By the Seat of My Pants!
Are you a plotter or a pantser? Did you know that the phrase “flies by the seat of his pants” originated in the 1930s with Douglas Corrigan’s flight from the United States to Ireland? An airplane mechanic described Corrigan this way, meaning that he flew without instruments, a radio, or other technology to guide him. Today, of course, we use the term to refer to someone who approaches life (or writing) in a carefree and impulsive manner, without much design or forethought. It’s important to have the capacity to be both plotter and pantser. To have a plan, a goal. But also, to be able to think on your feet. Because as Mike Tyson says, “Everybody has a plan until they get punched in the mouth.”
As a forensic psychologist, I’m both plotter and pantser. When I travel to a prison to interview an inmate, it’s important that I’ve done my homework. I usually spend several hours reviewing an inmate’s file in advance of our interview so I can quickly pinpoint inconsistencies in his statements and identify areas for further exploration. I think of “plotting” as making a road map of the interview. Where do I go first?
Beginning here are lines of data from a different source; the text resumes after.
(** A record that ends behind the amount: the currency is [None], and
    nothing is raised. *)
Example parse_record_cells_no_currency :
  @parse_record_cells Sample.library
    (dict_row [COL_BUCHUNGSTAG; COL_WERTSTELLUNGSTAG; COL_VERWENDUNGSZWECK;
               COL_UMSATZ; COL_WAEHRUNG]
              ["13.02.2024"; "14.02.2024"; "Miete Februar"; "-500,00"])
  = Returns None.
Proof.
  unfold parse_record_cells, getitem_row.
  repeat match goal with
         | |- context [dict_row ?f ?r !! ?k] =>
             let v := eval vm_compute in (dict_row f r !! k) in
             replace (dict_row f r !! k) with v by (vm_compute; reflexivity);
             cbn [mbind outcome_bind]
         | |- context [@cell_datetime Sample.library ?c] =>
             let v := eval vm_compute in (@cell_datetime Sample.library c) in
             replace (@cell_datetime Sample.library c) with v
               by (vm_compute; reflexivity);
             cbn [mbind outcome_bind]
         end.
  cbn [cell_reference cell_decimal mbind outcome_bind].
  replace (@parse_decimal Sample.library "-500,00")
    with (@Ok (@Decimal Sample.library) (Dec true "50000" (-2)))
    by (vm_compute; reflexivity).
  cbn [lift_result mbind outcome_bind].
  replace (@classify_or_sign Sample.library (fields_of "Miete Februar")
             (Dec true "50000" (-2)))
    with (@Ok string "CHECK") by (vm_compute; reflexivity).
  reflexivity.
Qed.

Lemma parse_record_cells_raises_witness :
  exists k, row_short !! k = Some None
            /\ In k [COL_BUCHUNGSTAG; COL_WERTSTELLUNGSTAG; COL_VERWENDUNGSZWECK].
Proof.
  destruct (@parse_record_cells_raises Sample.library row_short TypeError
              row_short_raises)
    as [(k & [=] & _) | [(k & _ & Hk & Hin) | [[[=] _] | [(k & v & [=] & _)
       | (u & [=] & _)]]]].
  exists k. split; assumption.
Defined.

End CellExamples.
(** * Cafe Delights API: a shallow embedding of [backend/server.py]

    The request handlers of the bakery API are translated into functions over
    an explicit database state.  A handler of the source that awaits the
    document store becomes a function [db -> ... -> result A * db]: it returns
    what the endpoint answers (or the exception it raises) together with the
    state of the four collections afterwards.

    Conventions.
    - Clock readings and POSIX timestamps are integers counting microseconds
      since the epoch, the resolution of [datetime]; a [datetime] is such an
      instant together with its being zone-aware or naive.
    - [float] is binary64, as in Python; prices and totals are computed with
      the IEEE operations.
    - A [str] is the sequence of the bytes of its UTF-8 encoding.
    - Every [uuid.uuid4()] and every reading of the clock by a handler is an
      argument of its model.
    - The store is an ideal one: it is in reach and takes every document
      that the driver can encode.  A document is stored in its BSON form: its
      datetimes are cut down to whole milliseconds and, the client being made
      with the driver's defaults, come back naive.
    - [hashlib.sha256], the HS256 signature of the [jwt] package, the
      summation algorithm of the interpreter's [sum] and the driver's check of
      the keys it inserts are parameters of the development. *)

From Stdlib Require Import ZArith List String Ascii Bool Lia Floats.
From Stdlib Require Import Permutation Sorted.
Import ListNotations.

Local Open Scope string_scope.
Local Open Scope Z_scope.

(** ** Instants *)

Definition seconds (n : Z) : Z := n * 1000000.

(** A [datetime]: the instant it denotes, in microseconds since the epoch,
    and whether it carries the zone [timezone.utc] or is naive. *)
Record datetime := mkdatetime {
  instant : Z;
  aware : bool
}.

(** [datetime.now(timezone.utc)] when the clock reads [clock]. *)
Definition datetime_now (clock : Z) : datetime :=
  {| instant := clock; aware := true |}.

(** A datetime as the store keeps it and gives it back: the instant is held
    as a whole number of milliseconds, and the zone is not held at all. *)
Definition bson_datetime (d : datetime) : datetime :=
  {| instant := instant d / 1000 * 1000; aware := false |}.

(** ** Enumerations *)

Inductive ProductCategory :=
| COFFEE | TEA | PASTRY | SANDWICH | CAKE | COOKIE | BEVERAGE.

Inductive OrderStatus :=
| PENDING | CONFIRMED | PREPARING | READY | COMPLETED | CANCELLED.

Inductive UserRole :=
| CUSTOMER | ADMIN.

Definition ProductCategory_eqb (a b : ProductCategory) : bool :=
  match a, b with
  | COFFEE, COFFEE | TEA, TEA | PASTRY, PASTRY | SANDWICH, SANDWICH
  | CAKE, CAKE | COOKIE, COOKIE | BEVERAGE, BEVERAGE => true
  | _, _ => false
  end.

Definition OrderStatus_eqb (a b : OrderStatus) : bool :=
  match a, b with
  | PENDING, PENDING | CONFIRMED, CONFIRMED | PREPARING, PREPARING
  | READY, READY | COMPLETED, COMPLETED | CANCELLED, CANCELLED => true
  | _, _ => false
  end.

Definition UserRole_eqb (a b : UserRole) : bool :=
  match a, b with
  | CUSTOMER, CUSTOMER | ADMIN, ADMIN => true
  | _, _ => false
  end.

(** The string value of a role, as it is written into a token. *)
Definition UserRole_value (r : UserRole) : string :=
  match r with
  | CUSTOMER => "customer"
  | ADMIN => "admin"
  end.

(** ** Models *)

(** The values of [Dict[str, Any]] that occur in nutritional attributes. *)
Inductive Any :=
| AnyInt (z : Z)
| AnyFloat (f : float)
| AnyStr (s : string).

Module Product.
Record t := mk {
    id : string;
    name : string;
    description : string;
    price : float;
    category : ProductCategory;
    image_url : string;
    available : bool;
    ingredients : list string;
    nutritional_info : list (string * Any);
    created_at : datetime
  }.
End Product.

Module ProductCreate.
Record t := mk {
    name : string;
    description : string;
    price : float;
    category : ProductCategory;
    image_url : string;
    ingredients : list string;
    nutritional_info : list (string * Any)
  }.
End ProductCreate.

Module User.
Record t := mk {
    id : string;
    email : string;
    name : string;
    role : UserRole;
    phone : option string;
    address : option string;
    created_at : datetime
  }.
End User.

Module UserCreate.
Record t := mk {
    email : string;
    name : string;
    password : string;
    phone : option string;
    address : option string
  }.
End UserCreate.

Module UserLogin.
Record t := mk {
    email : string;
    password : string
  }.
End UserLogin.

Module OrderItem.
Record t := mk {
    product_id : string;
    quantity : Z;
    price : float;
    product_name : string
  }.
End OrderItem.

Module Order.
Record t := mk {
    id : string;
    user_id : string;
    items : list OrderItem.t;
    total_amount : float;
    status : OrderStatus;
    payment_method : string;
    delivery_address : option string;
    special_instructions : option string;
    created_at : datetime;
    updated_at : datetime
  }.
End Order.

Module OrderCreate.
Record t := mk {
    items : list OrderItem.t;
    delivery_address : option string;
    special_instructions : option string
  }.
End OrderCreate.

Module Review.
Record t := mk {
    id : string;
    product_id : string;
    user_id : string;
    user_name : string;
    rating : Z;
    comment : string;
    created_at : datetime
  }.
End Review.

Module ReviewCreate.
Record t := mk {
    product_id : string;
    rating : Z;
    comment : string
  }.
End ReviewCreate.

(** ** The document store *)

(** A document of [db.users].  Two places write this collection:
    [init_sample_data], whose dictionary has a ["password"] key, and
    [register], which inserts [user_obj.dict()].  [password = None] stands for
    a document without the ["password"] key; [phone] and [address] are [None]
    when the key is missing or holds [None]. *)
Module UserDocument.
Record t := mk {
    id : string;
    email : string;
    name : string;
    password : option string;
    role : UserRole;
    phone : option string;
    address : option string;
    created_at : datetime
  }.
End UserDocument.

(** The other collections hold the dictionaries of their models, in insertion
    order. *)
Record db := mkdb {
  users : list UserDocument.t;
  products : list Product.t;
  orders : list Order.t;
  reviews : list Review.t
}.

Definition empty_db : db := mkdb [] [] [] [].

(** [find_one]: the first document that satisfies the filter. *)
Definition find_one {A} (query : A -> bool) (collection : list A) : option A :=
  List.find query collection.

(** [count_documents]. *)
Definition count_documents {A} (query : A -> bool) (collection : list A) : Z :=
  Z.of_nat (List.length (List.filter query collection)).

(** [insert_one] appends the document in its stored form. *)
Definition insert_one {A} (bson : A -> A) (document : A) (collection : list A) : list A :=
  collection ++ [bson document].

(** The stored form of the documents of each collection. *)
Definition bson_user (d : UserDocument.t) : UserDocument.t :=
  {| UserDocument.id := UserDocument.id d;
     UserDocument.email := UserDocument.email d;
     UserDocument.name := UserDocument.name d;
     UserDocument.password := UserDocument.password d;
     UserDocument.role := UserDocument.role d;
     UserDocument.phone := UserDocument.phone d;
     UserDocument.address := UserDocument.address d;
     UserDocument.created_at := bson_datetime (UserDocument.created_at d) |}.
Where do I want to spend my time? Childhood history? Relationships? Substance use? The more I plan in advance, the smoother the interview will go, and the more I’ll learn in the limited time I have to spend with an inmate (usually two hours). Early in my career, I made the mistake of failing to “plot” adequately before an interview. I found myself face to face with an elderly man who had murdered his wife when they were both in their fifties. He laid out his life story—his college degree; his happy marriage; his supportive children—but I was skeptical. When I returned home and reviewed his file in more detail, I learned that, in his five prior interviews, he had told five different stories about his educational history. Sometimes, he was a college graduate; other times, he had barely finished high school; and at one point, he’d even claimed to be a drop out. Much to my dismay, I found similar inconsistencies in his reporting about many areas of his life. A definite failure to plot! Fortunately, since that time, I’ve been able to interview him again on two subsequent occasions, and you can bet I came prepared!
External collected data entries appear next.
Lemma date_leb_total a b : date_leb a b = true ∨ date_leb b a = true.
Proof.
  unfold date_leb. destruct a as [y m dd], b as [y' m' dd']. cbn.
  destruct (Z.ltb_spec y y'), (Z.ltb_spec y' y), (Z.eqb_spec y y'), (Z.eqb_spec y' y),
    (Z.ltb_spec m m'), (Z.ltb_spec m' m), (Z.eqb_spec m m'), (Z.eqb_spec m' m),
    (Z.leb_spec dd dd'), (Z.leb_spec dd' dd); cbn; auto; lia.
Qed.

Lemma date_leb_true a b :
  date_leb a b = true
  ↔ date_year a < date_year b
    ∨ (date_year a = date_year b
       ∧ (date_month a < date_month b
          ∨ (date_month a = date_month b ∧ date_day a ≤ date_day b))).
Proof.
  unfold date_leb.
  rewrite orb_true_iff, andb_true_iff, orb_true_iff, andb_true_iff.
  rewrite !Z.ltb_lt, !Z.eqb_eq, Z.leb_le. tauto.
Qed.

Lemma date_leb_trans a b c :
  date_leb a b = true → date_leb b c = true → date_leb a c = true.
Proof. rewrite !date_leb_true. lia. Qed.

Lemma date_asc_sorted l :
  StronglySorted (λ a b, date_asc a b = true) (order_by date_asc l).
Proof.
  apply order_by_sorted.
  - intros x y. apply date_leb_total.
  - intros x y z. apply date_leb_trans.
Qed.


(** ** The calendar view *)

Lemma datetime_Some y m dd :
  MINYEAR ≤ y ≤ MAXYEAR → 1 ≤ m ≤ 12 → 1 ≤ dd ≤ monthrange_ndays y m →
  datetime y m dd = Some (Date y m dd).
Proof.
  intros Hy Hm Hd. unfold datetime.
  destruct (andb _ _) eqn:E; [done|].
  rewrite !andb_false_iff, !Z.leb_gt in E. lia.
Qed.

Lemma datetime_year_out_of_range y m dd :
  y < MINYEAR ∨ MAXYEAR < y → datetime y m dd = None.
Proof.
  intros Hy. unfold datetime.
  destruct (andb _ _) eqn:E; [|done].
  rewrite !andb_true_iff, !Z.leb_le in E. lia.
Qed.

Lemma monthrange_ndays_bounds y m : 28 ≤ monthrange_ndays y m ≤ 31.
Proof.
  unfold monthrange_ndays, mdays.
  destruct (m =? 2); cbn; [destruct (isleap y); lia|].
  destruct (_ || _); lia.
Qed.

(** The two date comparisons of the query select the dates of the month. *)
Lemma in_month_bounds y m x :
  date_leb (Date y m 1) x = true ∧ date_leb x (Date y m (monthrange_ndays y m)) = true
  ↔ in_month y m x.
Proof. unfold in_month. rewrite !date_leb_true. cbn. lia. Qed.

Lemma append_detail_lookup (m : gmap Z (list string)) (o : Offense.t) (dd : Z) :
  append_detail m o !! dd
  = if decide (date_day (Offense.date o) = dd)
    then Some (default [] (m !! dd) ++ [detail o]) else m !! dd.
Proof.
  unfold append_detail. destruct (decide _) as [->|Hne].
  - by rewrite lookup_insert_eq.
  - by rewrite lookup_insert_ne.
Qed.

(** The per-day mapping after the loop: the details of the offenses of
    that day, in the order of the query; no key for a day without any. *)
Lemma append_detail_loop (l : list Offense.t) (m : gmap Z (list string)) (dd : Z) :
  foldl append_detail m l !! dd
  = match detail <$> filter (λ o, date_day (Offense.date o) = dd) l with
    | [] => m !! dd
    | ds => Some (default [] (m !! dd) ++ ds)
    end.
Proof.
  revert m. induction l as [|o l IH]; intros m.
  - done.
  - cbn [foldl]. rewrite IH, !append_detail_lookup, filter_cons.
    destruct (decide (date_day (Offense.date o) = dd)) as [Heq|Hne].
    + rewrite fmap_cons. cbn [default].
      destruct (detail <$> filter _ l) as [|x ds]; [done|].
      unfold id. by rewrite <- app_assoc.
    + done.
Qed.

(** With a student, a year in range and the month it shows, the view
    renders the calendar page. *)
Lemma calendar_view_renders now id year_arg month_arg st student :
  get_student st id = Some student →
  MINYEAR ≤ default (date_year now) year_arg ≤ MAXYEAR →
  1 ≤ shown_month now month_arg ≤ 12 →
  calendar_view now id year_arg month_arg st
  = Render None
      (CalendarHtml
         (calendar_page st student id (default (date_year now) year_arg)
            (shown_month now month_arg))).
Proof.
  intros Hs Hy Hm. unfold calendar_view. rewrite Hs.
  fold (shown_month now month_arg).
  pose proof (monthrange_ndays_bounds (default (date_year now) year_arg)
                (shown_month now month_arg)) as Hn.
  rewrite !datetime_Some by lia. reflexivity.
Qed.

(** A year outside 1..9999 makes [datetime(year, month, 1)] raise. *)
Lemma calendar_view_year_out_of_range now id year month_arg st :
  is_Some (get_student st id) →
  year < MINYEAR ∨ MAXYEAR < year →
  calendar_view now id (Some year) month_arg st = InternalError.
Proof.
  intros [s Hs] Hy. unfold calendar_view. rewrite Hs. cbn [default]; unfold Datatypes.id.
  by rewrite datetime_year_out_of_range.
Qed.

Lemma shown_month_fallback now month :
  month < 1 ∨ 12 < month → shown_month now (Some month) = date_month now.
Proof.
  intros H. unfold shown_month. cbn [default]; unfold Datatypes.id.
  destruct (orb _ _) eqn:E; [done|].
  rewrite orb_false_iff, Z.ltb_ge, Z.gtb_ltb, Z.ltb_ge in E. lia.
Qed.

Lemma shown_month_valid now month :
  1 ≤ month ≤ 12 → shown_month now (Some month) = month.
Proof.
  intros H. unfold shown_month. cbn [default]; unfold Datatypes.id.
  destruct (orb _ _) eqn:E; [|done].
  rewrite orb_true_iff, Z.ltb_lt, Z.gtb_ltb, Z.ltb_lt in E. lia.
Qed.

(** C5 at the input where it fails: student 1 exists, the month 13 is
    replaced by the current month, and the year 0 then makes the
    construction of the first day of the month raise, so the request ends
    in an error instead of a calendar. *)
Theorem calendar_view_month_13_year_0 :
  is_Some (get_student sample_db 1)
  ∧ shown_month sample_now (Some 13) = date_month sample_now
  ∧ datetime 0 (shown_month sample_now (Some 13)) 1 = None
  ∧ calendar_view sample_now 1 (Some 0) (Some 13) sample_db = InternalError.
Proof. repeat split; vm_compute; eauto. Qed.

(** The fallback of the month, where the year allows a calendar: for an
    existing student, a valid clock reading and a year parameter absent or
    within 1..9999, a month parameter outside 1..12 gives the page of the
    current month, the same response as asking for the current month. *)
Theorem calendar_view_month_fallback now id year_arg month st student :
  get_student st id = Some student →
  datetime (date_year now) (date_month now) (date_day now) = Some now →
  MINYEAR ≤ default (date_year now) year_arg ≤ MAXYEAR →
  month < 1 ∨ 12 < month →
  calendar_view now id year_arg (Some month) st
  = Render None
      (CalendarHtml
         (calendar_page st student id (default (date_year now) year_arg)
            (date_month now)))
  ∧ calendar_view now id year_arg (Some month) st
    = calendar_view now id year_arg (Some (date_month now)) st.
Proof.
  intros Hs Hnow Hy Hm.
  assert (1 ≤ date_month now ≤ 12) as Hcur.
  { unfold datetime in Hnow. destruct (andb _ _) eqn:E; [|done].
    rewrite !andb_true_iff, !Z.leb_le in E. lia. }
  rewrite !(calendar_view_renders _ _ _ _ _ student) by
    (try done; rewrite ?shown_month_fallback, ?shown_month_valid by done; done).
  by rewrite shown_month_fallback, shown_month_valid.
Qed.

Lemma calendar_view_month_fallback_witness :
  calendar_view sample_now 1 (Some 2024) (Some 13) sample_db
  = Render None (CalendarHtml (calendar_page sample_db ana 1 2024 3))
  ∧ calendar_view sample_now 1 (Some 2024) (Some 13) sample_db
    = calendar_view sample_now 1 (Some 2024) (Some 3) sample_db.
Proof.
  apply (calendar_view_month_fallback sample_now 1 (Some 2024) 13 sample_db ana);
    [reflexivity|reflexivity|cbn; unfold MINYEAR, MAXYEAR; lia|lia].
Defined.

Lemma str_or_cases (x : option string) (dflt : string) :
  str_or x dflt
  = match x with
    | Some (String c s) => String c s
    | _ => dflt
    end.
Proof. by destruct x as [[|c s]|]. Qed.

(** C6, as the code has it: for an existing student, a year within
    1..9999 and a month within 1..12, the view renders a calendar whose
    query holds exactly that student's offenses dated within the month
    (first to last day included), in ascending date order, and whose
    mapping gives for each day of the month the details of that day's
    offenses in that order (no entry for a day without offense).  A detail
    is the capitalised type, a hyphen between spaces, the description or
    [No description] when it is missing or empty, and in parentheses the
    date: the year in decimal without leading zeros, which is four digits
    from the year 1000 on, then the month and the day on two digits. *)
Theorem calendar_view_month (now : date) (id year month : Z) (st : db)
    (student : Student.t) :
  get_student st id = Some student →
  MINYEAR ≤ year ≤ MAXYEAR →
  1 ≤ month ≤ 12 →
  ∃ c offs,
    calendar_view now id (Some year) (Some month) st = Render None (CalendarHtml c)
    ∧ cal_student c = student ∧ cal_year c = year ∧ cal_month c = month
    ∧ offs ≡ₚ filter (λ o, Offense.student_id o = id
                           ∧ in_month year month (Offense.date o))
                (offense_table st)
    ∧ StronglySorted
        (λ a b, date_leb (Offense.date a) (Offense.date b) = true) offs
    ∧ (∀ dd, cal_offense_dates c !! dd
             = match filter (λ o, date_day (Offense.date o) = dd) offs with
               | [] => None
               | os => Some (detail <$> os)
               end)
    ∧ (∀ o, detail o
            = capitalize (Offense.offense_type o) +:+ " - "
              +:+ match Offense.description o with
                  | Some (String ch s) => String ch s
                  | _ => "No description"
                  end
              +:+ " (" +:+ year_text (date_year (Offense.date o))
              +:+ "-" +:+ zero_padded 2 (date_month (Offense.date o))
              +:+ "-" +:+ zero_padded 2 (date_day (Offense.date o)) +:+ ")")
    ∧ (∀ y, 1000 ≤ y → year_text y = zero_padded 4 y).
Proof.
  intros Hs Hy Hm.
  exists (calendar_page st student id year month),
    (calendar_query st id (Date year month 1)
       (Date year month (monthrange_ndays year month))).
  split.
  { rewrite (calendar_view_renders _ _ _ _ _ student); try done.
    - cbn [default]; unfold Datatypes.id. by rewrite shown_month_valid.
    - by rewrite shown_month_valid. }
  do 3 (split; [reflexivity|]). split; [|split; [|split; [|split]]].
  - unfold calendar_query. rewrite order_by_Permutation.
    erewrite list_filter_iff; [reflexivity|].
    intros o. cbn. by rewrite <- in_month_bounds.
  - apply date_asc_sorted.
  - intros dd. cbn [cal_offense_dates calendar_page].
    rewrite append_detail_loop, lookup_empty. cbn [default]; unfold Datatypes.id.
    by destruct (filter _ _).
  - intros o. unfold detail, strftime_ymd. rewrite str_or_cases.
    by rewrite !append_assoc.
  - intros y Hy4. unfold year_text.
    by rewrite !(proj2 (Z.ltb_ge _ _)) by lia.
Qed.

Lemma calendar_view_month_witness :
  ∃ c, calendar_view sample_now 1 (Some 2024) (Some 3) sample_db
       = Render None (CalendarHtml c)
       ∧ cal_month c = 3
       ∧ cal_offense_dates c !! 15 = Some [detail fight].
Proof.
  destruct (calendar_view_month sample_now 1 2024 3 sample_db ana)
    as (c & offs & Hview & _ & _ & Hmonth & _ & _ & Hdates & _ & _);
    [reflexivity|unfold MINYEAR, MAXYEAR; lia|lia|].
  exists c. split; [exact Hview|]. split; [exact Hmonth|].
  injection Hview as <-. vm_compute. reflexivity.
Defined.

(** C6, as stated, fails on the text of a detail: the calendar of student
    1 for March 2024 shows the fight of the 15th with a hyphen, which is
    not the text with the spec's em dash; and the calendar of January 999
    shows the year of an offense of the 5th on three digits, not as YYYY. *)
Lemma calendar_detail_has_a_hyphen :
  calendar_day (calendar_view sample_now 1 (Some 2024) (Some 3) sample_db) 15
  = Some ["Major - Fight (2024-03-15)"]
  ∧ spec_detail fight = "Major " +:+ em_dash +:+ " Fight (2024-03-15)"
  ∧ calendar_day (calendar_view sample_now 1 (Some 2024) (Some 3) sample_db) 15
    ≠ Some [spec_detail fight]
  ∧ calendar_day (calendar_view sample_now 1 (Some 999) (Some 1) old_db) 5
    = Some ["Minor - Quarrel (999-01-05)"]
  ∧ spec_detail quarrel = "Minor " +:+ em_dash +:+ " Quarrel (0999-01-05)".
Proof.
  assert (calendar_day (calendar_view sample_now 1 (Some 2024) (Some 3) sample_db) 15
          = Some ["Major - Fight (2024-03-15)"]) as E
    by (vm_compute; reflexivity).
  split; [exact E|]. split; [vm_compute; reflexivity|].
  split; [|split; vm_compute; reflexivity].
  rewrite E. vm_compute. intros H. discriminate H.
Qed.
Sometimes, in an interview, I have to be a pantser. Even though I come to the table with an idea of where I want the interview to go and the topics I need to cover, I can’t be so rigid as to miss out on the little breadcrumbs that just might lead to an important discovery. For example, an inmate once mentioned to me that he used a cell phone (illegally) to talk to his family during his mother’s recent illness. When I probed for more information about his activities on the telephone, he confessed that he’d been online and had set up a Facebook page and other social media to meet women, claiming he was a rap artist. Later, when I investigated myself, I also found a GoFundMe page in his name. If I had stopped with his first answer and stuck to my “plot,” I never would’ve found the true nugget. His conning and manipulation of others.
In my life as an author, I am 95% pantser much to my editor’s dismay. I start with an idea of the plot and the main characters, but I don’t outline or plan scenes out in detail. With my latest thriller, Daddy Darkest, I began with two ideas. A girl who was kidnapped from the airport. And a woman who fell in love with an inmate. Once I started writing, those two stories took on a life of their own. And often when I wrote the character of Dr. Clare Keely, I had no idea what would happen next. In fact, one of the biggest surprises of the book came to me in a flash, and I knew right then the dark thing that would be the driving force behind all the terrible mistakes Clare made. It literally made me shudder! Come to think of it, Clare herself is the ultimate pantser!
So, plotter or pantser or a little bit of both? Which one are you?